-------- Data for the task
(* ===== verification/TcpTransport.v ===== *)
(** * FluxTrade: the TCP transport

    [TcpTransport] of src/gateway/include/gateway/tcp_transport.hpp: a
    non-blocking server socket, the vector of its clients' sockets, and the
    listener they are announced to.

    The operating system is the environment: [Sockets] lists the system calls
    the code makes, each a function of a state the theorems know nothing about.
    The listener may call back into the transport, so its three methods act on
    everything there is, a [World].  The range-based loop of [poll] over the
    vector keeps iterators to it: once a callback has changed the vector, the
    next step of the loop is undefined. *)
From S2P Require Import Prelude.
Local Open Scope Z_scope.

Class Sockets (OS : Type) : Type := {
  sys_socket : OS -> Z * OS;
  sys_set_nonblocking : Z -> OS -> OS;
  sys_set_reuseaddr : Z -> OS -> OS;
  sys_bind : Z -> Z -> OS -> Z * OS;
  sys_listen : Z -> Z -> OS -> Z * OS;
  sys_accept : Z -> OS -> Z * OS;
  (** the count, the contents of the buffer and [errno] *)
  sys_recv : Z -> OS -> Z * list Z * Z * OS;
  sys_write : Z -> list Z -> OS -> Z * OS;
  sys_close : Z -> OS -> OS;
  EAGAIN : Z;
  EWOULDBLOCK : Z;
}.

Record TcpTransport : Type := mkTcp { server_fd_ : Z; clients_ : list Z }.
Definition TcpTransport_init : TcpTransport := mkTcp (-1) [].

Section Tcp.
Context {OS L : Type} `{Sockets OS}.

Record World : Type := mkWorld { w_listener : L; w_tcp : TcpTransport; w_os : OS }.
Record Listener : Type := mkListener {
  listener_on_connect : Z -> World -> outcome World;
  listener_on_disconnect : Z -> World -> outcome World;
  listener_on_read : Z -> list Z -> World -> outcome World;
}.
(** [listener_]; [None] is the null pointer. *)
Context (listener : option Listener).

Definition set_tcp (t : TcpTransport) (w : World) : World := mkWorld (w_listener w) t (w_os w).
Definition set_os (o : OS) (w : World) : World := mkWorld (w_listener w) (w_tcp w) o.
Definition set_clients (cs : list Z) (w : World) : World := set_tcp (mkTcp (server_fd_ (w_tcp w)) cs) w.
Definition tell_connect (fd : Z) (w : World) : outcome World :=
  match listener with Some l => listener_on_connect l fd w | None => Ret w end.
Definition tell_disconnect (fd : Z) (w : World) : outcome World :=
  match listener with Some l => listener_on_disconnect l fd w | None => Ret w end.
Definition tell_read (fd : Z) (data : list Z) (w : World) : outcome World :=
  match listener with Some l => listener_on_read l fd data w | None => Ret w end.

(** ** Starting and stopping *)
Definition tcp_start (port : Z) (w : World) : bool * World :=
  let (fd, os) := sys_socket (w_os w) in
  let set_fd fd := set_tcp (mkTcp fd (clients_ (w_tcp w))) in
  if fd <? 0 then (false, set_fd fd (set_os os w))
  else
    let os := sys_set_reuseaddr fd (sys_set_nonblocking fd os) in
    let (r, os) := sys_bind fd port os in
    if r <? 0 then (false, set_fd (-1) (set_os (sys_close fd os) w))
    else
      let (r, os) := sys_listen fd 128 os in
      if r <? 0 then (false, set_fd (-1) (set_os (sys_close fd os) w))
      else (true, set_fd fd (set_os os w)).

(** [stop] closes every socket; the listener is not told. *)
Definition tcp_stop (w : World) : World :=
  let t := w_tcp w in
  let os := w_os w in
  let (fd, os) := if 0 <=? server_fd_ t then (-1, sys_close (server_fd_ t) os) else (server_fd_ t, os) in
  mkWorld (w_listener w) (mkTcp fd []) (foldl (fun os fd => sys_close fd os) os (clients_ t)).

(** ** Sending and disconnecting *)
Definition tcp_send (conn_id : Z) (data : list Z) (w : World) : bool * World :=
  let (n, os) := sys_write conn_id data (w_os w) in (n =? Z.of_nat (length data), set_os os w).

(** [std::find] and [erase]: the first occurrence *)
Fixpoint erase (fd : Z) (cs : list Z) : list Z :=
  match cs with [] => [] | c :: cs => if c =? fd then cs else c :: erase fd cs end.
Definition drop_client (fd : Z) (w : World) : outcome World :=
  let w := set_clients (erase fd (clients_ (w_tcp w))) w in
  w ← tell_disconnect fd w;
  Ret (set_os (sys_close fd (w_os w)) w).
Definition tcp_disconnect (conn_id : Z) (w : World) : outcome World := drop_client conn_id w.

(** ** Polling *)
(** The loop over the clients, of which [todo] are left; [all] is the vector the
    iterators belong to.  The result holds the sockets to be dropped. *)
Fixpoint poll_clients (all todo disconnected : list Z) (w : World) : outcome (list Z * World) :=
  match todo with
  | [] => Ret (disconnected, w)
  | fd :: todo =>
      let '(n, buffer, errno, os) := sys_recv fd (w_os w) in
      let w := set_os os w in
      if n >? 0 then
        w ← tell_read fd (take (Z.to_nat n) buffer) w;
        if bool_decide (clients_ (w_tcp w) = all) then poll_clients all todo disconnected w else Undefined
      else if n =? 0 then poll_clients all todo (disconnected ++ [fd]) w
      else if negb (errno =? EAGAIN) && negb (errno =? EWOULDBLOCK)
      then poll_clients all todo (disconnected ++ [fd]) w
      else poll_clients all todo disconnected w
  end.
Fixpoint drop_clients (fds : list Z) (w : World) : outcome World :=
  match fds with [] => Ret w | fd :: fds => w ← drop_client fd w; drop_clients fds w end.

Definition tcp_accept (w : World) : outcome World :=
  let (client_fd, os) := sys_accept (server_fd_ (w_tcp w)) (w_os w) in
  let w := set_os os w in
  if 0 <=? client_fd then
    let w := set_os (sys_set_nonblocking client_fd (w_os w)) w in
    tell_connect client_fd (set_clients (clients_ (w_tcp w) ++ [client_fd]) w)
  else Ret w.
Definition tcp_poll (w : World) : outcome World :=
  if server_fd_ (w_tcp w) <? 0 then Ret w
  else
    w ← tcp_accept w;
    '(disconnected, w) ← poll_clients (clients_ (w_tcp w)) (clients_ (w_tcp w)) [] w;
    drop_clients disconnected w.

(** ** A listener that keeps in step

    [tracks]: the listener never touches the transport, and [connected] is what
    it thinks is connected. *)
Context (connected : L -> gset Z).
Record tracks (l : Listener) : Prop := {
  track_connect fd w : exists w', listener_on_connect l fd w = Ret w' /\ w_tcp w' = w_tcp w /\
    connected (w_listener w') = {[fd]} ∪ connected (w_listener w);
  track_disconnect fd w : exists w', listener_on_disconnect l fd w = Ret w' /\ w_tcp w' = w_tcp w /\
    connected (w_listener w') = connected (w_listener w) ∖ {[fd]};
  track_read fd data w : exists w', listener_on_read l fd data w = Ret w' /\ w_tcp w' = w_tcp w /\
    connected (w_listener w') = connected (w_listener w) }.
Definition in_step (w : World) : Prop :=
  NoDup (clients_ (w_tcp w)) /\ connected (w_listener w) = list_to_set (clients_ (w_tcp w)).

Lemma erase_spec fd cs : NoDup cs -> erase fd cs = filter (fun c => c <> fd) cs.
Proof.
  induction 1 as [|c cs N ND IH]; [done|]. cbn [erase]. rewrite filter_cons.
  destruct (Z.eqb_spec c fd) as [->|Ne].
  - rewrite decide_False by (intros F; by apply F). symmetry. apply filter_all. by intros x Hx ->.
  - by rewrite decide_True, IH.
Qed.

Section tracked.
Context (l : Listener) (El : listener = Some l) (T : tracks l).

Lemma drop_client_step fd w :
  in_step w -> exists w', drop_client fd w = Ret w' /\ in_step w' /\
    clients_ (w_tcp w') = filter (fun c => c <> fd) (clients_ (w_tcp w)) /\ server_fd_ (w_tcp w') = server_fd_ (w_tcp w).
Proof.
  intros [ND E]. unfold drop_client, tell_disconnect. rewrite El, erase_spec by done.
  destruct (track_disconnect l T fd (set_clients (filter (fun c => c <> fd) (clients_ (w_tcp w))) w)) as (w1 & -> & Ht & Hc).
  rewrite bind_Ret. eexists. split; [done|]. cbn. rewrite Ht. cbn. split; [|done]. unfold in_step. cbn. rewrite Ht. cbn.
  split; [by apply NoDup_filter|]. rewrite Hc. cbn. rewrite E. apply set_eq. intros x.
  rewrite elem_of_difference, !elem_of_list_to_set, list_elem_of_filter, elem_of_singleton. naive_solver.
Qed.
Lemma drop_clients_step fds : forall w,
  in_step w -> exists w', drop_clients fds w = Ret w' /\ in_step w' /\
    clients_ (w_tcp w') = filter (fun c => c ∉ fds) (clients_ (w_tcp w)).
Proof.
  induction fds as [|fd fds IH]; intros w I.
  - exists w. split; [done|]. split; [done|]. symmetry. apply filter_all. intros x _. apply not_elem_of_nil.
  - cbn [drop_clients]. destruct (drop_client_step fd w I) as (w1 & -> & I1 & C1 & _). rewrite bind_Ret.
    destruct (IH w1 I1) as (w2 & E2 & I2 & C2). exists w2. split; [done|]. split; [done|].
    rewrite C2, C1, list_filter_filter. apply list_filter_iff. intros x. rewrite not_elem_of_cons. naive_solver.
Qed.
Lemma poll_clients_step all todo : forall gone w,
  in_step w -> clients_ (w_tcp w) = all ->
  exists more w', poll_clients all todo gone w = Ret (gone ++ more, w') /\ in_step w' /\
    clients_ (w_tcp w') = all /\ more `sublist_of` todo.
Proof.
  induction todo as [|fd todo IH]; intros gone w I Ea; cbn [poll_clients].
  - exists [], w. rewrite app_nil_r. by split_and!.
  - destruct (sys_recv fd (w_os w)) as [[[n buffer] errno] os].
    assert (forall more, more `sublist_of` todo -> (fd :: more) `sublist_of` (fd :: todo)) as S1 by (by constructor).
    destruct (n >? 0).
    { unfold tell_read. rewrite El.
      destruct (track_read l T fd (take (Z.to_nat n) buffer) (set_os os w)) as (w1 & -> & Ht & Hc). rewrite bind_Ret.
      assert (in_step w1) as I1 by (unfold in_step in *; by rewrite Ht, Hc). rewrite bool_decide_eq_true_2 by (by rewrite Ht).
      destruct (IH gone w1 I1) as (more & w2 & -> & I2 & C2 & S2); [by rewrite Ht|].
      exists more, w2. split_and!; [done..|]. by constructor. }
    destruct (n =? 0); [|destruct (_ && _)].
    1,2: destruct (IH (gone ++ [fd]) (set_os os w) I Ea) as (more & w2 & -> & I2 & C2 & S2);
      exists (fd :: more), w2; rewrite <- app_assoc; split_and!; [done..|]; by apply S1.
    destruct (IH gone (set_os os w) I Ea) as (more & w2 & -> & I2 & C2 & S2).
    exists more, w2. split_and!; [done..|]. by constructor.
Qed.

(** A poll tells the listener of every arrival and departure: what the listener
    thinks is connected stays exactly the vector of clients, provided [accept]
    answers a descriptor that is not open yet. *)
Lemma tcp_poll_in_step w :
  in_step w -> (sys_accept (server_fd_ (w_tcp w)) (w_os w)).1 ∉ clients_ (w_tcp w) ->
  exists w', tcp_poll w = Ret w' /\ in_step w'.
Proof.
  intros I Hn. unfold tcp_poll. destruct (_ <? 0); [by exists w|].
  assert (exists w1, tcp_accept w = Ret w1 /\ in_step w1) as (w1 & -> & I1).
  { unfold tcp_accept. destruct (sys_accept (server_fd_ (w_tcp w)) (w_os w)) as [fd os]. cbn in Hn.
    destruct (0 <=? fd); [|by eexists]. unfold tell_connect. rewrite El.
    match goal with |- context [listener_on_connect l fd ?x] =>
      destruct (track_connect l T fd x) as (w1 & -> & Ht & Hc) end.
    exists w1. split; [done|]. destruct I as [ND E]. unfold in_step. rewrite Ht, Hc. cbn. split.
    - apply NoDup_app. split; [done|]. split; [set_solver|apply NoDup_singleton].
    - rewrite E, list_to_set_app_L. cbn. set_solver. }
  rewrite bind_Ret. destruct (poll_clients_step _ (clients_ (w_tcp w1)) [] w1 I1 eq_refl) as (more & w2 & -> & I2 & _ & _).
  rewrite bind_Ret. destruct (drop_clients_step ([] ++ more) w2 I2) as (w3 & -> & I3 & _). by exists w3.
Qed.
End tracked.

(** ** A listener that disconnects

    When the listener answers a client's bytes by disconnecting it, as
    [Gateway::on_read] does when they do not fit the framing buffer, the loop
    goes on with iterators to a vector that has changed. *)
Lemma erase_length fd cs : fd ∈ cs -> length cs = S (length (erase fd cs)).
Proof.
  induction cs as [|c cs IH]; [by intros ?%elem_of_nil|]. cbn [erase]. destruct (Z.eqb_spec c fd) as [->|Ne]; [done|].
  intros [->|Hc]%elem_of_cons; [done|]. cbn. by rewrite <- IH.
Qed.
Lemma tcp_poll_reentrant l fd todo gone w n buffer errno os :
  listener = Some l -> sys_recv fd (w_os w) = (n, buffer, errno, os) -> n > 0 ->
  (forall w', exists w'', listener_on_disconnect l fd w' = Ret w'' /\ w_tcp w'' = w_tcp w') ->
  (forall data w', listener_on_read l fd data w' = tcp_disconnect fd w') ->
  fd ∈ clients_ (w_tcp w) ->
  poll_clients (clients_ (w_tcp w)) (fd :: todo) gone w = Undefined.
Proof.
  intros El Er Hn Hd Hr Hin. cbn [poll_clients]. rewrite Er. destruct (Z.gtb_spec n 0); [|lia].
  unfold tell_read. rewrite El, Hr. unfold tcp_disconnect, drop_client, tell_disconnect. rewrite El.
  match goal with |- context [listener_on_disconnect l fd ?x] => destruct (Hd x) as (w1 & -> & Ht) end.
  rewrite !bind_Ret. cbn. rewrite Ht. cbn. rewrite bool_decide_eq_false_2; [done|].
  intros E%(f_equal length). pose proof (erase_length fd _ Hin). lia.
Qed.
End Tcp.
----------------
• [Task objective] The line containing "unfold tell_read. rewrite El, Hr." and all lines after it, through the end of the entries above, are to be returned exactly and alone.

• [Written reply]
  unfold tell_read. rewrite El, Hr. unfold tcp_disconnect, drop_client, tell_disconnect. rewrite El.
  match goal with |- context [listener_on_disconnect l fd ?x] => destruct (Hd x) as (w1 & -> & Ht) end.
  rewrite !bind_Ret. cbn. rewrite Ht. cbn. rewrite bool_decide_eq_false_2; [done|].
  intros E%(f_equal length). pose proof (erase_length fd _ Hin). lia.
Qed.
End Tcp.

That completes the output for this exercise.